Aim of the task
For the word "mode", find each line in the entries where it occurs and copy that line.

Recorded data
Lemma execute_nginx_total n now id op w :
  7 <= n -> live n now id op w -> o_stage op = Approved ->
  let plan := o_plan op in let t0 := w_nginx w in
  total never (planned_link_only plan t0) w (execute_nginx cfg op now)
    (settled (planned_link_only plan t0) id plan (nginx_outcome plan t0)).
Proof.
  intros Hn Hl Hst plan t0. unfold execute_nginx. apply total_try_quiet; [apply quiet_precondition|].
  intros [pre|e] m1 Hv; [|eapply (cancel_approved_total _ n); [by left|lia|by apply live_machine|done|done]].
  apply validate_precondition_ok in Hv as (Hsite & Hprot & Ha & He & Hs & _).
  apply total_try. intros r w1 Hw. rewrite (live_id _ _ _ _ _ Hl) in *.
  destruct (write_snapshot_keeps cfg id "nginx-link.json" (to_json (link_snapshot pre)) (with_host m1 w))
    as (Hst1 & Hg1 & _).
  change (write_snapshot_bytes cfg id "nginx-link.json" (to_json (link_snapshot pre)))
    with (write_nginx_snapshot cfg id (link_snapshot pre)) in Hst1, Hg1.
  rewrite Hw in Hst1, Hg1. simpl in Hst1, Hg1.
  assert (live n now id op w1) as Hl1 by (by eapply live_store).
  destruct r as [record|e].
  2:{ eapply (cancel_approved_total _ n); [by left|lia|done|done|done]. }
  apply write_snapshot_written, written_stored in Hw.
  set (I := tree_frame (ns_basename pre) t0).
  eapply (total_weaken never I _ _ _ (settled I id plan (nginx_outcome plan t0)));
    [| |apply total_bind; eapply (total_attach never I n now id op record)];
    [..|by rewrite Hg1|lia|done|done|].
  - intros t Ht. right. by exists pre.
  - intros r w' (op' & Hf & Hp & HI & HK). exists op'. split_and!; [done|done| |done]. right. by exists pre.
  - intros w2 Hl2 (Hg2 & Hsn2 & _). cbn [attach_op o_plan].
    assert (staged I plan id now record (link_snapshot pre) (n - 1) Snapshotted w2) as Hrun.
    { split_and!; [by rewrite Hg2, Hg1| |]; [destruct Hw as [m Hm]; exists m; by rewrite Hsn2|].
      by eexists. }
    fold plan. destruct (bool_decide _) eqn:Hnoop.
    + bool_prop. eapply finish_noop_total with (n := n - 1); first [done|lia|by eapply live_id|by rewrite Hg2, Hg1].
    + bool_prop. eapply apply_nginx_total with (n := n - 1); first [done|lia|by eapply live_id].
Qed.
End NginxSpec.
Lemma certificates_listed_runs now w r w' :
  engine_certificate_inventory cfg now w = (r, w') ->
  exists enabled active, timer_checked enabled active (w_nginx w) (runs w) (runs w') /\
    forall inv, r = Ok inv -> iv_timer_enabled inv = enabled /\ iv_timer_active inv = active.
Proof.
  unfold engine_certificate_inventory. intros Hi.
  apply mbind_inv in Hi as [(e & Hc & ->)|(inv & w1 & Hc & Hi)]; apply certificate_inventory_runs in Hc as (en & ac & Hr & Hf);
    exists en, ac; [by split|]. specialize (Hf inv eq_refl).
  apply mbind_inv in Hi as [(e & Hc & _)|(locked & w2 & Hc & Hi)]; [done|]. injection Hc as <- <-.
  destruct (_ || _); [injection Hi as <- <-; split; [done|by intros ? [= <-]]|].
  unfold mtry in Hi. pose proof (unrun_ledger open w1) as Hu. destruct (ledger open w1) as [o w2]. simpl in Hu.
  destruct (is_err o); injection Hi as <- <-; rewrite Hu; (split; [done|by intros ? [= <-]]).
Qed.

(** A command the certificate daemon completed. *)
Definition certd_completed (command : CertbotCommand) (evidence : CertbotCommandEvidence) (c : Call) : Prop :=
  exists request response, c = CallCertd request (Some response) /\ cq_command request = command /\
    command_validate command = Ok tt /\ cs_request_id response = cq_request_id request /\
    cs_result response = CertCompleted evidence.
(* ===== verification/StartProofs.v ===== *)
(** * jw-opsd: start-up, proved

    [recover_operation] from whatever a crash left: the operation ends, the
    rows of the other operations stay, or the start-up stops with one of the
    faults named here.  An operation recorded as rolled back is, when this is
    recorded, put back as the snapshot on disk has it; one that is cancelled
    left the host alone.  Nothing is assumed about the snapshots on disk. *)

From Stdlib Require Import Ascii String.
From S2P Require Import Prelude Crypto Contracts Plans CertContracts Adapters Ledger LedgerLog LedgerInv LedgerStore.
From S2P Require Import LedgerApi Text Ufw Host Snapshot Nginx ConfigText Diagnostics ManagedConfig.
From S2P Require Import Certificate EngineCore EngineNginx EngineConfig EngineCert EngineService EngineUfw EngineMain.
From S2P Require Import EngineLogic HostProofs ManagedProofs EngineNginxProofs EngineConfigProofs.
From S2P Require Import EngineServiceProofs EngineUfwProofs CertProofs EngineCertProofs LedgerProps.

(** ** Actions beside the ledger *)

Section Kept.
Context `{EngineExternals}.
Context (cfg : Config).

Definition kept (w w' : World) : Prop := w_store w' = w_store w /\ w_snapshots w' = w_snapshots w.

#[export] Instance kept_preorder : PreOrder kept.
Proof. split; [done|]. intros a b c [A1 B1] [A2 B2]. split; congruence. Qed.

Lemma kept_quiet {A} (m : EM A) : quiet m -> keeps kept m.
Proof. by apply keeps_quiet. Qed.

Lemma kept_files {A} P (m : EM A) : keeps (files_only (cf_paths cfg) P) m -> keeps kept m.
Proof. apply keeps_weaken. by intros w w' (Hs & Hn & _). Qed.

Lemma kept_set_enabled site b : keeps kept (set_enabled site b).
Proof. intros w. by destruct (set_enabled_frame site b w) as (_ & Hs & Hn & _). Qed.

Lemma kept_atomic root basename content mode uid gid :
  keeps kept (atomic_replace (cf_paths cfg) root basename content mode uid gid).
Proof. apply (kept_files (fun _ _ => True)), atomic_replace_any. Qed.

Lemma kept_restore_managed rid basename content mode uid gid :
  keeps kept (restore_managed_config (cf_paths cfg) rid basename content mode uid gid).
Proof.
  unfold restore_managed_config.
  apply keeps_bind; [exact _|apply kept_quiet, quiet_discover_managed|]. intros current.
  destruct (_ || _); [apply kept_quiet; quiet_solver|]. apply keeps_bind; [exact _|apply kept_atomic|].
  intros _. apply kept_quiet, quiet_discover_managed.
Qed.

Lemma kept_restore_protected sid basename content mode uid gid :
  keeps kept (restore_protected_config (cf_paths cfg) sid basename content mode uid gid).
Proof.
  unfold restore_protected_config.
  apply keeps_bind; [exact _|apply kept_quiet, quiet_protected|]. intros current.
  destruct (_ || _); [apply kept_quiet; quiet_solver|]. apply keeps_bind; [exact _|apply kept_atomic|].
  intros _. apply keeps_bind; [exact _|apply kept_quiet, quiet_protected|]. intros restored.
  destruct (_ && _); apply kept_quiet; quiet_solver.
Qed.

(** ** One operation *)

Section One.
Context (F : World -> Prop) (st0 : Store) (id : string) (now : Z) (plan : StoredPlan) (snap : option SnapshotRecord).

Definition going (n : Z) (stage : OperationStage) (w : World) : Prop :=
  others id st0 (w_store w) /\
  exists op, live n now id op w /\ o_stage op = stage /\ o_plan op = plan /\ o_snapshot op = snap.

(** It ended, and what its stage says is so. *)
Definition closed (n : Z) (truth : OperationStage -> World -> Prop) (w : World) : Prop :=
  exists stage, truth stage w /\ going n stage w.

Lemma going_kept n stage w w' : kept w w' -> going n stage w -> going n stage w'.
Proof.
  intros [Hk _] (Ho & op & Hl & Hop). split; [by rewrite Hk|]. exists op. split; [by eapply live_store|done].
Qed.

Lemma going_le n n' stage w : n' <= n -> going n stage w -> going n' stage w.
Proof. intros Hn (Ho & op & Hl & Hop). split; [done|]. exists op. split; [by eapply live_le|done]. Qed.

Let any : NginxTree -> Prop := fun _ => True.

Lemma go_try {A B} n stage (m : EM A) (k : oresult A -> EM B) Post w :
  keeps kept m -> going n stage w ->
  (forall r w', m w = (r, w') -> kept w w' -> going n stage w' -> total F any w' (k r) Post) ->
  total F any w (mtry m k) Post.
Proof.
  intros Hm Hg Hk. apply total_try. intros r w' E. pose proof (keeps_result _ _ _ _ _ Hm E) as Hkept.
  apply Hk; [done|done|]. by eapply going_kept.
Qed.

Lemma going_machine n stage mach w : going n stage w -> going n stage (with_host mach w).
Proof. by apply going_kept. Qed.

Lemma go_quiet {A B} n stage (m : EM A) (k : oresult A -> EM B) Post w :
  quiet m -> going n stage w ->
  (forall r mach, m w = (r, with_host mach w) -> going n stage (with_host mach w) ->
     total F any (with_host mach w) (k r) Post) ->
  total F any w (mtry m k) Post.
Proof. intros Hm Hg Hk. apply total_try_quiet; [done|]. intros r mach E. apply Hk; [done|by apply going_machine]. Qed.

(** A read whose error stops the start-up. *)
Lemma go_bind {A B} n stage (m : EM A) (k : A -> EM B) Post w :
  quiet m -> going n stage w -> (forall e mach, m w = (Err e, with_host mach w) -> F (with_host mach w)) ->
  (forall a mach, m w = (Ok a, with_host mach w) -> going n stage (with_host mach w) ->
     total F any (with_host mach w) (k a) Post) ->
  total F any w (mbind m k) Post.
Proof.
  intros Hm Hg He Hk. unfold total, mbind. destruct (m w) as [r w'] eqn:E.
  destruct (quiet_result _ _ _ _ Hm E) as [mach ->]. destruct r as [a|e].
  - apply Hk; [done|by apply going_machine].
  - split; [right; by eapply He|done].
Qed.

(** A value that must be there. *)
Lemma go_require {A B} n stage (o : option A) e (k : A -> EM B) Post w :
  going n stage w -> (o = None -> F w) -> (forall a, o = Some a -> total F any w (k a) Post) ->
  total F any w (mbind (mlift (ok_or o e)) k) Post.
Proof.
  intros Hg Hnone Hk. destruct o as [a|]; [apply total_bind, total_lift; by apply Hk|]. split; [right; by apply Hnone|done].
Qed.

Lemma going_next n op w w' :
  others id st0 (w_store w) -> others id (w_store w) (w_store w') -> live n now id op w' ->
  o_plan op = plan -> o_snapshot op = snap -> going n (o_stage op) w'.
Proof.
  intros Ho Ho' Hl Hp Hs. split; [intros i Hi; by rewrite (Ho' i Hi), (Ho i Hi)|]. by exists op.
Qed.

Lemma go_record n change m stage w (Post : StoredOperation -> World -> Prop) :
  1 <= n -> going n stage w -> stage ∈ t_expected change -> leaves_active change -> t_now_ms change = now ->
  (forall op, o_plan op = plan -> recorded F w id op change m) ->
  (forall op w', o_operation_id op = id -> o_plan op = plan -> o_snapshot op = snap -> o_stage op = t_next change ->
                 going (n - 1) (t_next change) w' -> same_host w w' -> Post op w') ->
  total F any w (ledger m) Post.
Proof.
  intros Hn (Ho & op & Hl & <- & Hp & Hs) Hin Ha Hnow Hm HP.
  eapply (total_recorded_frame F any n now id op change); try done; [by apply Hm|].
  intros w' Hl' Hh Ho'. apply HP; try done; [by eapply live_id|].
  by apply (going_next _ (transition_op op change) w).
Qed.

Lemma going_receipt n stage w :
  going n stage w ->
  total F any w (ledger (receipt id)) (fun _ w' => going n stage w' /\ same_host w w').
Proof.
  intros (Ho & op & Hl & Hop). apply total_ledger; [done|]. intros ok. pose proof Hl as [Hinv Hld Hr Ht Hnow].
  destruct (receipt_total (set_io ok (w_store w)) id op) as (r & -> & _); [by apply store_inv_io|done|done|].
  intros h Hh. split; [|done]. split; [done|]. exists op. split; [|done].
  constructor; try done. simpl. by apply store_inv_io.
Qed.

Lemma going_same n stage w w' : w_store w' = w_store w -> going n stage w -> going n stage w'.
Proof. intros Hs (Ho & op & Hl & Hop). split; [by rewrite Hs|]. exists op. split; [by eapply live_store|done]. Qed.

(** A terminal stage, its receipt and a clean-up. *)
Lemma go_terminal n change m cleanup stage (truth : OperationStage -> World -> Prop) w :
  1 <= n -> going n stage w -> stage ∈ t_expected change -> leaves_active change -> t_now_ms change = now ->
  (forall op, o_plan op = plan -> recorded F w id op change m) -> (forall op, cleans (cleanup op)) ->
  (forall w', same_host w w' -> truth (t_next change) w') ->
  total F any w (let! terminal := ledger m in
                 let! r := ledger (receipt (o_operation_id terminal)) in
                 let! _ := cleanup terminal in mret r) (fun _ => closed (n - 1) truth).
Proof.
  intros Hn Hg Hin Ha Hnow Hm Hc Ht. apply total_bind. eapply go_record; try done.
  intros op w1 Hid _ _ _ Hg1 Hs1. apply total_bind. rewrite Hid.
  eapply total_mono; [by eapply going_receipt|]. intros r w2 [Hg2 Hs2]. apply total_bind.
  destruct (Hc op w2) as (w3 & E3 & Hs3 & Hh3). unfold total. rewrite E3. simpl.
  exists (t_next change). split; [apply Ht; etrans; [exact Hs1|by etrans]|by eapply going_same].
Qed.

Lemma go_conclude n change stage (truth : OperationStage -> World -> Prop) w :
  1 <= n -> going n stage w -> stage ∈ t_expected change -> leaves_active change -> t_now_ms change = now ->
  (forall w', same_host w w' -> truth (t_next change) w') ->
  total F any w (conclude id change) (fun _ => closed (n - 1) truth).
Proof.
  intros Hn Hg Hin Ha Hnow Ht. unfold conclude. apply total_bind. eapply go_record; try done.
  { intros op _. apply recorded_transition. }
  intros op w1 Hid _ _ _ Hg1 Hs1. rewrite Hid. eapply total_mono; [by eapply going_receipt|].
  intros r w2 [Hg2 Hs2]. exists (t_next change). split; [apply Ht; by etrans|done].
Qed.

Lemma go_finish n change stage (truth : OperationStage -> World -> Prop) w :
  1 <= n -> going n stage w -> stage ∈ t_expected change -> leaves_active change -> t_now_ms change = now ->
  (forall w', same_host w w' -> truth (t_next change) w') ->
  total F any w (let! terminal := ledger (transition id change) in
                 let! r := ledger (receipt (o_operation_id terminal)) in
                 let! _ := remove_operation_proposal terminal in mret r) (fun _ => closed (n - 1) truth).
Proof.
  intros Hn Hg Hin Ha Hnow Ht. eapply (go_terminal n change _ remove_operation_proposal); try done.
  - intros op _. apply recorded_transition.
  - apply cleans_operation.
Qed.

Lemma go_recovery n reason (truth : OperationStage -> World -> Prop) w :
  1 <= n -> going n RollingBack w -> (forall w', truth RecoveryRequired w') ->
  total F any w (recovery_required id reason now) (fun _ => closed (n - 1) truth).
Proof. intros Hn Hg Ht. eapply go_finish; [done|exact Hg|left|expected_solver|done|]. intros w' _. apply Ht. Qed.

Solution
Lemma kept_atomic root basename content mode uid gid :
  keeps kept (atomic_replace (cf_paths cfg) root basename content mode uid gid).
Lemma kept_restore_managed rid basename content mode uid gid :
  keeps kept (restore_managed_config (cf_paths cfg) rid basename content mode uid gid).
Lemma kept_restore_protected sid basename content mode uid gid :
  keeps kept (restore_protected_config (cf_paths cfg) sid basename content mode uid gid).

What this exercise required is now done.